Consider the Perspective of Different Stakeholders
When creating a quality improvement initiative, it’s important to consider how different metrics are relevant to different stakeholders. Someone with a finance background may see data through a different lens than someone with a regulatory or purely clinical background. In fact, the richest and most useful outcomes measure results from bringing different stakeholders together to understand the purpose of the project or rather, the “why.”
One such example comes from a blood utilization project I was involved in where we evaluated waste associated with the ordering of blood products. While evaluating the workflow, we discovered that clinicians routinely ordered a complete blood count (CBC) following a transfusion, when a hemoglobin would have been sufficient. It was only after being afforded the opportunity to work with an interdisciplinary team that we were able to gain the perspective and insight. We were then able to relay this information to other team members and update order sets, thereby reducing costs.
This example illustrates why we should leverage interdisciplinary teams to share knowledge with each other as we try to understand the “how” of measuring outcomes. Because each stakeholder comes to the table with unique knowledge and perspective, the likelihood of the group arriving at the best measure increases. A fortunate byproduct of this interdisciplinary approach is enthusiasm and engagement in the process.

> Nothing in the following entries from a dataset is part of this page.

Lemma fnvHashModShardFunc_visiting_none (md : tableReplicaMetadata)
    (visited : list (string * Z)) :
  visited ≡ₚ map_to_list (ReplicaIsActive md) →
  activeSet (ReplicaIsActive md) = ∅ →
  fnvHashModShardFunc_visiting visited md
  = Returned (false, Some (wrapError "could not determine in-shard state for %s: %w"
                                     [fullName md] errNoActiveReplicas)).
Proof.
  intros Hv He. pose proof (sortedActive_exists (ReplicaIsActive md)) as Hs.
  rewrite (fnvHashModShardFunc_visiting_sorted md _ visited Hv Hs).
  rewrite decide_True; [reflexivity |]. apply (sortedActive_nil _ _ Hs), He.
Qed.

(** X1. The outcome of the assignment function depends on the activity map
    through its set of active replicas only: two rows of the same table
    and local replica whose maps have the same active replicas give the
    same outcome, whatever the inactive entries and whatever the positive
    values. *)
Theorem fnvHashModShardFunc_active_only (md1 md2 : tableReplicaMetadata)
    (v1 v2 : list (string * Z)) :
  v1 ≡ₚ map_to_list (ReplicaIsActive md1) →
  v2 ≡ₚ map_to_list (ReplicaIsActive md2) →
  Database md1 = Database md2 → Table md1 = Table md2 →
  ReplicaName md1 = ReplicaName md2 →
  activeSet (ReplicaIsActive md1) = activeSet (ReplicaIsActive md2) →
  fnvHashModShardFunc_visiting v1 md1 = fnvHashModShardFunc_visiting v2 md2.
Proof.
  intros Hv1 Hv2 Hd Ht Hr Ha.
  pose proof (sortedActive_exists (ReplicaIsActive md1)) as Hs1.
  pose proof (sortedActive_same_set _ _ _ Ha Hs1) as Hs2.
  rewrite (fnvHashModShardFunc_visiting_sorted md1 _ v1 Hv1 Hs1).
  rewrite (fnvHashModShardFunc_visiting_sorted md2 _ v2 Hv2 Hs2).
  unfold fullName. rewrite Hd, Ht, Hr. reflexivity.
Qed.

(** X2. A replica that is not active is never the owner: when the
    assignment function returns true, the local replica name is among the
    active replicas of the row. *)
Theorem fnvHashModShardFunc_owner_active (md : tableReplicaMetadata)
    (visited : list (string * Z)) (e : option error) :
  visited ≡ₚ map_to_list (ReplicaIsActive md) →
  fnvHashModShardFunc_visiting visited md = Returned (true, e) →
  ReplicaName md ∈ activeSet (ReplicaIsActive md).
Proof.
  intros Hv. pose proof (sortedActive_exists (ReplicaIsActive md)) as Hs.
  rewrite (fnvHashModShardFunc_visiting_sorted md _ visited Hv Hs).
  set (sorted := sortStrings _) in *. clearbody sorted.
  case_decide; [discriminate |]. case_decide; [discriminate |].
  destruct (sorted !! _) as [replica |] eqn:Hsel; [| discriminate].
  intros [= Hb _]. apply bool_decide_eq_true in Hb. subst replica.
  apply (proj2 (proj2 Hs)). eapply list_elem_of_lookup_2, Hsel.
Qed.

Rather than imposing new measures and processes on clinicians and staff, this approach engages members of the healthcare team to shape the improvement initiative at a grassroots level.
At the very least, organizations should consider soliciting input from providers and clinicians when designing improvement projects. Not only will they provide vital feedback regarding how well a measure is designed, they often have some of the best ideas on how to improve overall quality. And because clinicians are typically the stakeholders most affected by an improvement initiative, their engagement and alignment with the organization’s improvement strategy is the ultimate key to success.
Metrics Are More than Numbers—They Represent Individual Lives
Sometimes, as we deal with measuring outcomes to meet regulatory requirements or to keep the organization in the black, we get caught up in jargon and politics. Ultimately, we must remember that these metrics represent actual patients and real health outcomes; we can’t afford to lose sight of that as we move forward.
We must remember the why. The patient needs to be at the center of our actions. Over the last 10 years, I think of some of the best groups I have worked with and how those groups recognized the value of a patient’s story and perspective. I’ve seen former patients coming to see current patients and sharing personal experiences. I have been part of classroom discussions and conferences where patients have shared unique experiences. And, more recently, I have begun to see organizations asking patients to sit on improvement teams.
We need to focus on outcomes metrics that speak to the health and functional status of individual patients. We need to understand that this is a progressive, iterative process. We need to involve the stakeholders who have a vested interest in outcomes measurement and improvement, who are catalysts for continuous, long-term change. Finally, we need to remember that patients are why we need to continuously improve how we measure health outcomes.